The point is, Trump’s audience of Christian nationalists do view taking over government in apocalyptic terms. They did, on January 6. And it nearly worked the first time.

This was only a Trumpism, as Sununu called it, to the extent that Trump is an epic conman who knows how to mobilize his audience, even Christian nationalists with whom Trump shares little more than a fondness for authoritarianism.

So sure: Perhaps this was just an attempt to juice more turnout out of a group that already turns out in high numbers, almost exclusively for Republicans. Or maybe — as his comments in June were — it’s part of a larger effort to delegitimize democracy.

But even beyond Trump’s last coup attempt, there’s a context here, one you need to at least acknowledge if you’re going to claim to assess his comments.

Update: I only very belatedly realized I put the context from the second NYT take after the third version of it. As made clear now, Gold did mention the “never vote again” comment, but he put it in ¶14.
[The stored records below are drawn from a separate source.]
(** The groups of a list ordered by length, taken by increasing length,
    make up the list. *)
Lemma sorted_by_len_concat (keys : list Z) (l : list str) :
  StronglySorted Z.lt keys →
  StronglySorted (λ a b, (len a ≤ len b)%Z) l →
  (∀ w, w ∈ l → len w ∈ keys) →
  concat ((λ k, filter (λ w, len w = k) l) <$> keys) = l.
Proof.
  intros Hkeys. revert l.
  induction Hkeys as [|k ks _ IH Hk]; intros l Hl Hin.
  - destruct l as [|w l]; [done|].
    destruct (not_elem_of_nil (len w)). apply Hin. by left.
  - rewrite fmap_cons. cbn [concat].
    assert (Hge : ∀ w, w ∈ l → (k ≤ len w)%Z).
    { intros w Hw. apply Hin, elem_of_cons in Hw as [->|Hw]; [lia|].
      eapply Forall_forall in Hk; [|done]. lia. }
    etrans; [|symmetry; exact (sorted_by_len_split k l Hl Hge)]. f_equal.
    rewrite <- (IH (filter (λ w, (k < len w)%Z) l)).
    + f_equal. apply Forall_fmap_ext, Forall_forall. intros k' Hk'.
      eapply Forall_forall in Hk; [|done].
      rewrite list_filter_filter. apply list_filter_iff. intros w. lia.
    + by apply StronglySorted_filter.
    + intros w [Hw Hwl]%list_elem_of_filter.
      apply Hin, elem_of_cons in Hwl as [?|?]; [lia | done].
Qed.

Lemma display_concat valid_words :
  StronglySorted key_le valid_words →
  concat ((λ e, concat e.2) <$> display valid_words) = valid_words.
Proof.
  unfold display. cbv zeta. rewrite <- !list_fmap_compose.
  intros Hsorted.
  rewrite <- (sorted_by_len_concat
                (sorted_keys (group_by_len valid_words)) valid_words) at 2.
  - f_equal. apply list_fmap_ext. intros i l _. simpl.
    rewrite group_by_len_filter.
    destruct (rows_spec (default [] (match filter (λ w, len w = l) valid_words
                                     with [] => None | g => Some g end)))
      as [-> _].
    by destruct (filter _ valid_words).
  - apply sorted_keys_increasing.
  - eapply StronglySorted_weaken; [|done]. intros a b _ _.
    unfold key_le, key_lt.
    rewrite orb_false_iff, Z.ltb_ge. tauto.
  - intros w Hw. apply elem_of_sorted_keys.
    rewrite group_by_len_filter.
    destruct (filter _ valid_words) as [|w' g] eqn:Hf; [|by eexists].
    assert (w ∈ filter (λ w0, len w0 = len w) valid_words)
      by (by apply list_elem_of_filter).
    rewrite Hf in *. by destruct (not_elem_of_nil w).
Qed.
(** * The row-indexing engine of the resizable grid

    A shallow embedding of [GridDataManager] (state/GridDataManager.ts) and
    of the pagination callbacks of [useGridManager]
    (state/useGridManager.ts), with the properties of the engine's indices
    proved over it.

    Layout: the host language's values and built-ins, the engine's state
    and methods, the controller's callbacks, the notions the properties
    are stated with, two hosts to run the engine on and sample stores,
    then the lemmas and theorems. *)

From Stdlib Require Import ZArith List Lia Ascii String DecimalString
  Sorting.Sorted Sorting.Permutation.
From stdpp Require Import gmap strings.

Local Open Scope string_scope.
Local Open Scope Z_scope.

(** ** Numbers

    A JavaScript number, restricted to the values the grid works with:
    integers (identifiers, amounts, quantities, epoch timestamps, page
    numbers) and the three special values the code can produce or tests
    for ([isNaN], a division by a zero page size). *)

Inductive Num : Type :=
| NaN
| NegInf
| Fin (z : Z)
| PosInf.

Module Num.

Definition eq_dec (a b : Num) : {a = b} + {a <> b}.
Proof. decide equality; apply Z.eq_dec. Defined.

(** [isNaN(n)] *)
Definition isNaN (n : Num) : bool :=
  match n with NaN => true | _ => false end.

(** [a - b] *)
Definition sub (a b : Num) : Num :=
  match a, b with
  | NaN, _ | _, NaN => NaN
  | Fin x, Fin y => Fin (x - y)
  | PosInf, PosInf | NegInf, NegInf => NaN
  | PosInf, _ | _, NegInf => PosInf
  | NegInf, _ | _, PosInf => NegInf
  end.

(** [a + b] *)
Definition add (a b : Num) : Num :=
  match a, b with
  | NaN, _ | _, NaN => NaN
  | Fin x, Fin y => Fin (x + y)
  | PosInf, NegInf | NegInf, PosInf => NaN
  | PosInf, _ | _, PosInf => PosInf
  | NegInf, _ | _, NegInf => NegInf
  end.

(** [-a] *)
Definition neg (a : Num) : Num :=
  match a with
  | NaN => NaN
  | NegInf => PosInf
  | Fin x => Fin (- x)
  | PosInf => NegInf
  end.

(** [a < b]; every comparison with [NaN] is false. *)
Definition ltb (a b : Num) : bool :=
  match a, b with
  | NaN, _ | _, NaN => false
  | Fin x, Fin y => x <? y
  | NegInf, NegInf | PosInf, PosInf => false
  | NegInf, _ | _, PosInf => true
  | PosInf, _ | _, NegInf => false
  end.

(** [a > b] *)
Definition gtb (a b : Num) : bool := ltb b a.

(** [a === b] on numbers: [NaN] differs from itself. *)
Definition strictEq (a b : Num) : bool :=
  match a, b with
  | NaN, _ | _, NaN => false
  | Fin x, Fin y => x =? y
  | NegInf, NegInf | PosInf, PosInf => true
  | _, _ => false
  end.

(** [Math.min(a, b)] *)
Definition min (a b : Num) : Num :=
  match a, b with
  | NaN, _ | _, NaN => NaN
  | _, _ => if ltb b a then b else a
  end.

(** [Math.max(a, b)] *)
Definition max (a b : Num) : Num :=
  match a, b with
  | NaN, _ | _, NaN => NaN
  | _, _ => if ltb a b then b else a
  end.

(** [Math.ceil(a / b)].  The quotient of two integers is rounded up at
    once, so that no fraction has to be represented; a zero divisor is
    the positive zero, the only zero an integer literal or an array
    length gives. *)
Definition ceilDiv (a b : Num) : Num :=
  match a, b with
  | NaN, _ | _, NaN => NaN
  | Fin x, Fin y =>
      if y =? 0 then
        (if x =? 0 then NaN else if 0 <? x then PosInf else NegInf)
      else Fin (- ((- x) / y))
  | Fin _, _ => Fin 0
  | PosInf, Fin y => if y <? 0 then NegInf else PosInf
  | NegInf, Fin y => if y <? 0 then PosInf else NegInf
  | _, _ => NaN
  end.

(** [n > 0]: a comparator result that makes [Array.prototype.sort] put
    the second argument first. *)
Definition isPos (n : Num) : bool := ltb (Fin 0) n.

(** [n < 0]: a comparator result that makes it keep the first argument
    first. *)
Definition isNeg (n : Num) : bool := ltb n (Fin 0).

End Num.

(** ** Values

    A cell of a record: [RowData] is [Record<string, any>], and the grid
    stores scalars. *)

Inductive Value : Type :=
| VUndef
| VNull
| VBool (b : bool)
| VNum (n : Num)
| VStr (s : string).

Definition Value_eq_dec (a b : Value) : {a = b} + {a <> b}.
Proof.
  decide equality;
    [apply Bool.bool_dec | apply Num.eq_dec | apply String.string_dec].
Defined.

(** Truthiness: what [if (v)] and [v || d] test. *)
Definition truthy (v : Value) : bool :=
  match v with
  | VUndef | VNull => false
  | VBool b => b
  | VNum (Fin z) => negb (z =? 0)
  | VNum NaN => false
  | VNum _ => true
  | VStr s => negb (String.eqb s "")
  end.

(** [v || d] *)
Definition orElse (v d : Value) : Value := if truthy v then v else d.

(** [typeof v === 'number'] *)
Definition isNumber (v : Value) : bool :=
  match v with VNum _ => true | _ => false end.

(** ** Strings *)

(** [s.startsWith(p)] *)
Definition startsWith (s p : string) : bool := String.prefix p s.

(** [s.includes(p)] *)
Fixpoint includes (s p : string) : bool :=
  String.prefix p s ||
  match s with
  | EmptyString => false
  | String _ s' => includes s' p
  end.

(** [s.endsWith(p)] *)
Fixpoint endsWith (s p : string) : bool :=
  String.eqb s p ||
  match s with
  | EmptyString => false
  | String _ s' => endsWith s' p
  end.

(** ** [Array.prototype.sort]

    The sort reads the result of the comparator through its sign, and
    [NaN] as zero.  ECMAScript (from the 2019 edition on, which made the
    sort stable) fixes the outcome for a consistent comparator only: the
    array then comes out in ascending order, and the elements that
    compare as equal keep the order they had.  With any other comparator
    the order is left to the implementation. *)

Section Sort.
Context {A : Type} (cmp : A -> A -> Num).

(** [a] and [b] compare as equal: the result is zero or [NaN]. *)
Definition tied (a b : A) : bool :=
  negb (Num.isNeg (cmp a b)) && negb (Num.isPos (cmp a b)).

(** The conditions of a consistent comparator, on three values: "equal"
    is reflexive, symmetric and transitive, "less" and "greater" are
    transitive. *)
Definition consistentAt (a b c : A) : bool :=
  tied a a
  && implb (tied a b) (tied b a)
  && implb (tied a b && tied b c) (tied a c)
  && implb (Num.isNeg (cmp a b) && Num.isNeg (cmp b c)) (Num.isNeg (cmp a c))
  && implb (Num.isPos (cmp a b) && Num.isPos (cmp b c)) (Num.isPos (cmp a c)).

(** [cmp] is a consistent comparator for the elements of [l]. *)
Definition consistentComparator (l : list A) : bool :=
  forallb (fun a => forallb (fun b => forallb (consistentAt a b) l) l) l.

(** The stable insertion sort.  It computes the one arrangement a
    consistent comparator allows (see [sort_sortWith]); it stands for
    [Array.prototype.sort] on the reference host only. *)
Fixpoint insertSorted (x : A) (l : list A) : list A :=
  match l with
  | [] => [x]
  | y :: l' =>
      if Num.isPos (cmp x y) then y :: insertSorted x l' else x :: y :: l'
  end.

Fixpoint sortWith (l : list A) : list A :=
  match l with
  | [] => []
  | x :: l' => insertSorted x (sortWith l')
  end.

End Sort.

(** ** The host

    The built-ins whose result depends on the host (locale data, the date
    parser, number formatting, the sorting algorithm) are taken as an
    interface; the engine is written, and its properties are proved, for
    every host.  Of [Array.prototype.sort] the interface holds what every
    implementation guarantees: the result has the elements of the array,
    and for a consistent comparator it is ascending and stable. *)

Class Host : Type := {
  (** [a.localeCompare(b)]: negative, zero or positive *)
  localeCompare : string -> string -> Z;
  (** [s.toLowerCase()] *)
  toLowerCase : string -> string;
  (** [Number(s)] for a string [s] *)
  stringToNumber : string -> Num;
  (** [String(n)] for a number [n] *)
  numberToString : Num -> string;
  (** [new Date(v).getTime()] *)
  dateGetTime : Value -> Num;
  (** [ids.sort(cmp)] on an array of identifiers *)
  sort : (string -> string -> Num) -> list string -> list string;
  sort_perm : forall cmp l, Permutation (sort cmp l) l;
  sort_ascending :
    forall cmp l,
      consistentComparator cmp l = true ->
      StronglySorted (fun a b => Num.isPos (cmp a b) = false) (sort cmp l);
  sort_keeps_ties :
    forall cmp l a,
      consistentComparator cmp l = true -> In a l ->
      List.filter (tied cmp a) (sort cmp l) = List.filter (tied cmp a) l
}.

(** What the sort by identifier relies on: [localeCompare] is a total
    preorder. *)
Class LocaleOrder (H : Host) : Prop := {
  localeCompare_antisym :
    forall a b, Z.sgn (localeCompare a b) = - Z.sgn (localeCompare b a);
  localeCompare_trans :
    forall a b c,
      localeCompare a b <= 0 -> localeCompare b c <= 0 ->
      localeCompare a c <= 0
}.

(** ** Types of the engine *)

Abbreviation RowId := string (only parsing).
Abbreviation RowData := (gmap string Value) (only parsing).

Inductive SortDirection : Type := asc | desc | none.

Inductive Operator : Type :=
| OpEq | OpNeq | OpGt | OpLt | OpContains | OpStarts | OpEnds.

Record FilterConfig : Type := {
  column : string;
  value : Value;
  operator : Operator
}.

Record SortState : Type := {
  sort_column : option string;
  sort_direction : SortDirection
}.

Definition DATE_COLUMNS : list string := ["createdAt"; "updatedAt"; "date"].
Definition SEARCHABLE_COLUMNS : list string :=
  ["name"; "description"; "email"; "notes"; "title"].
Definition NUMERIC_COLUMNS : list string :=
  ["id"; "amount"; "price"; "quantity"].

(** [cols.includes(col)] *)
Definition inColumns (col : string) (cols : list string) : bool :=
  existsb (String.eqb col) cols.

(** The fields of a [GridDataManager]. *)
Record Engine : Type := {
  rowMap : gmap RowId RowData;
  displayIndex : list RowId;
  filteredIndex : list RowId;
  searchIndex : gmap RowId string;
  sortValues : gmap string (gmap RowId Num);
  activeFilters : list FilterConfig;
  currentSort : SortState;
  idField : string
}.

(** What [getCurrentState] returns.  An identifier without a row gives
    [undefined] in [filteredRows]. *)
Record Snapshot : Type := {
  filteredRows : list (option RowData);
  totalRows : nat;
  filteredCount : nat;
  snap_currentSort : SortState;
  snap_activeFilters : list FilterConfig
}.

(** Assignments to one field. *)
Definition withRowMap (g : Engine) (m : gmap string (gmap string Value)) :=
  {| rowMap := m; displayIndex := displayIndex g;
     filteredIndex := filteredIndex g; searchIndex := searchIndex g;
     sortValues := sortValues g; activeFilters := activeFilters g;
     currentSort := currentSort g; idField := idField g |}.

Definition withDisplayIndex (g : Engine) (l : list string) :=
  {| rowMap := rowMap g; displayIndex := l;
     filteredIndex := filteredIndex g; searchIndex := searchIndex g;
     sortValues := sortValues g; activeFilters := activeFilters g;
     currentSort := currentSort g; idField := idField g |}.

Definition withFilteredIndex (g : Engine) (l : list string) :=
  {| rowMap := rowMap g; displayIndex := displayIndex g;
     filteredIndex := l; searchIndex := searchIndex g;
     sortValues := sortValues g; activeFilters := activeFilters g;
     currentSort := currentSort g; idField := idField g |}.

Definition withSearchIndex (g : Engine) (m : gmap string string) :=
  {| rowMap := rowMap g; displayIndex := displayIndex g;
     filteredIndex := filteredIndex g; searchIndex := m;
     sortValues := sortValues g; activeFilters := activeFilters g;
     currentSort := currentSort g; idField := idField g |}.

Definition withSortValues (g : Engine) (m : gmap string (gmap string Num)) :=
  {| rowMap := rowMap g; displayIndex := displayIndex g;
     filteredIndex := filteredIndex g; searchIndex := searchIndex g;
     sortValues := m; activeFilters := activeFilters g;
     currentSort := currentSort g; idField := idField g |}.

Definition withActiveFilters (g : Engine) (fs : list FilterConfig) :=
  {| rowMap := rowMap g; displayIndex := displayIndex g;
     filteredIndex := filteredIndex g; searchIndex := searchIndex g;
     sortValues := sortValues g; activeFilters := fs;
     currentSort := currentSort g; idField := idField g |}.

Definition withCurrentSort (g : Engine) (s : SortState) :=
  {| rowMap := rowMap g; displayIndex := displayIndex g;
     filteredIndex := filteredIndex g; searchIndex := searchIndex g;
     sortValues := sortValues g; activeFilters := activeFilters g;
     currentSort := s; idField := idField g |}.

(** [row[col]]: a missing property reads as [undefined]. *)
Definition field (row : RowData) (col : string) : Value :=
  default VUndef (row !! col).

(** ** The engine's methods *)

Section Methods.
Context {host : Host}.

(** [String(v)] *)
Definition toString (v : Value) : string :=
  match v with
  | VUndef => "undefined"
  | VNull => "null"
  | VBool true => "true"
  | VBool false => "false"
  | VNum n => numberToString n
  | VStr s => s
  end.

(** [Number(v)] *)
Definition toNumber (v : Value) : Num :=
  match v with
  | VUndef => NaN
  | VNull => Fin 0
  | VBool true => Fin 1
  | VBool false => Fin 0
  | VNum n => n
  | VStr s => stringToNumber s
  end.

(** [a === b] *)
Definition strictEq (a b : Value) : bool :=
  match a, b with
  | VUndef, VUndef | VNull, VNull => true
  | VBool x, VBool y => Bool.eqb x y
  | VNum x, VNum y => Num.strictEq x y
  | VStr x, VStr y => String.eqb x y
  | _, _ => false
  end.

(** [a < b]: two strings are compared by their code units, anything else
    as numbers. *)
Definition lessThan (a b : Value) : bool :=
  match a, b with
  | VStr x, VStr y => String.ltb x y
  | _, _ => Num.ltb (toNumber a) (toNumber b)
  end.

(** [this.rowMap.get(id)!]: on the states the engine reaches, every
    identifier of an index has a row (see [keysOK]); elsewhere the model
    reads an empty record where the code would throw. *)
Definition rowOf (g : Engine) (id : RowId) : RowData :=
  default ∅ (rowMap g !! id).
Update: McKay Coppins has a piece in the Atlantic analyzing the prayers said at Trump events. A taste:

There are many ways to parse the text. You could compare the number of times Trump’s name is mentioned (87) versus Jesus Christ’s (61). You could break down the demographics of the people leading the prayers: 45 men and 13 women; overwhelmingly evangelical, with disproportionate representation from Pentecostalism, a charismatic branch of Christianity that emphasizes supernatural faith healing and speaking in tongues. One might also be tempted to catalog the most comically incendiary lines (“Oh Lord, our Lord, we want to be awake and not woke”). But the most interesting way to look at these prayers is to examine the theological motifs that run through them.

The scripture verse that’s cited most frequently in the prayers comes from 2 Chronicles. “If my people, who are called by my name, will humble themselves and pray and seek my face and turn from their wicked ways, then I will hear from heaven, and I will forgive their sin and will heal their land.”

Ryan Burge, a Baptist minister and political scientist I asked to review the prayers, told me that this verse—which is quoted 10 times—is regularly cited by evangelicals to advance a popular conservative-Christian narrative: that America, like ancient Israel before it, has broken its special covenant with God and is suffering the consequences. “The Old Testament prophets they’re quoting talk about sin collectively instead of individually—the nation has fallen into wickedness and needs healing,” Burge said. “The way they use this verse presupposes that we’re spiraling down the tubes.”

[snip]

[R]ather than asking God to make Trump an instrument of his will, most of the prayers start from the assumption that he already is. Accordingly, many of them drop any pretense of thy-will-be-done nonpartisanship, and ask explicitly for Trump’s reelection. “Lord, you have a servant in Donald J. Trump, who can lead our nation,” a woman offering a prayer in Laconia, New Hampshire, told God at a rally on the eve of the state’s Republican primary. “Help us to overcome any obstacles tomorrow so that we may deliver victory to your warrior.”